• **What you should do**
Search the material for the string "match", then show every line where it turns up.

• **Given entries**
(** The results of the single stores are dropped; a hash that cannot be computed stops the
    loop. *)
Fixpoint store_transactions (s : TransactionStore) (transactions : list Transaction)
    : TransactionStore * res (list bytes) :=
  match transactions with
  | [] => (s, Ok [])
  | tx :: transactions =>
      let s := (store_transaction s tx).1 in
      match tx_hash tx with
      | Err e => (s, Err e)
      | Ok h =>
          let s := foldl (fun s inp =>
                     (mark_output_spent s (ti_prev_tx_hash inp) (ti_output_index inp) h).1)
                     s (tx_inputs tx) in
          let '(s, r) := store_transactions s transactions in
          (s, hs ← r; Ok (h :: hs))
      end
  end.

Definition store_block_with_transactions (m : StorageManager) (block : ConsensusBlock)
    (transactions : list Transaction) : StorageManager * bool :=
  let '(ts, r) := store_transactions (sm_transactions m) transactions in
  let m := mkStorageManager (sm_blocks m) ts (sm_state m) (sm_utxo_set m) in
  match (tx_hashes ← r;
         prev ← get_latest_block (sm_blocks m);
         from_consensus_block block tx_hashes (sb_block_hash <$> prev)) with
  | Err _ => (m, false)
  | Ok stored_block =>
      let m := mkStorageManager (store_block (sm_blocks m) stored_block).1 ts (sm_state m) (sm_utxo_set m) in
      match set_current_epoch (sm_state m) (cb_epoch block) with
      | Err _ => (m, false)
      | Ok state => (mkStorageManager (sm_blocks m) ts state (sm_utxo_set m), true)
      end
  end.

Record ChainInfo := mkChainInfo {
  ci_height : Z;
  ci_current_epoch : Z;
  ci_total_stake : Z;
  ci_active_validators : Z;
}.

Definition get_chain_info (m : StorageManager) : res ChainInfo :=
  epoch ← get_current_epoch (sm_state m);
  total ← get_total_stake (sm_state m);
  active ← get_active_validators (sm_state m) None;
  Ok (mkChainInfo (get_chain_height (sm_blocks m)) epoch total (zlen active)).

(** One transaction of [rebuild_utxo_set]. *)
Definition rebuild_transaction (ts : TransactionStore) (epoch : Z) (u : UTXOSet) (h : bytes) : UTXOSet :=
  match get_transaction ts h with
  | None => u
  | Some _ =>
      let u := foldl (fun u x => add_utxo u h (Z.of_nat x.1) x.2 epoch) u (imap pair (get_outputs ts h)) in
      foldl (fun u inp => (spend_utxo u inp.1 inp.2 h).1) u (get_inputs ts h)
  end.

Definition rebuild_epoch (m : StorageManager) (u : UTXOSet) (epoch : Z) : res UTXOSet :=
  block ← get_block (sm_blocks m) epoch;
  match block with
  | None => Ok u
  | Some b => Ok (foldl (rebuild_transaction (sm_transactions m) epoch) u (sb_transactions b))
  end.

Fixpoint rebuild_epochs (m : StorageManager) (u : UTXOSet) (epochs : list Z) : res UTXOSet :=
  match epochs with
  | [] => Ok u
  | epoch :: epochs => u ← rebuild_epoch m u epoch; rebuild_epochs m u epochs
  end.

(** [range(height + 1)]. *)
Definition rebuild_utxo_set (m : StorageManager) : res StorageManager :=
  let height := get_chain_height (sm_blocks m) in
  u ← rebuild_epochs m utxo_set_new (map Z.of_nat (seq 0 (Z.to_nat (height + 1))));
  Ok (mkStorageManager (sm_blocks m) (sm_transactions m) (sm_state m) u).

End Manager.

• **Response to this task**
  match transactions with
      match tx_hash tx with
  match (tx_hashes ← r;
      match set_current_epoch (sm_state m) (cb_epoch block) with
  match get_transaction ts h with
  match block with
  match epochs with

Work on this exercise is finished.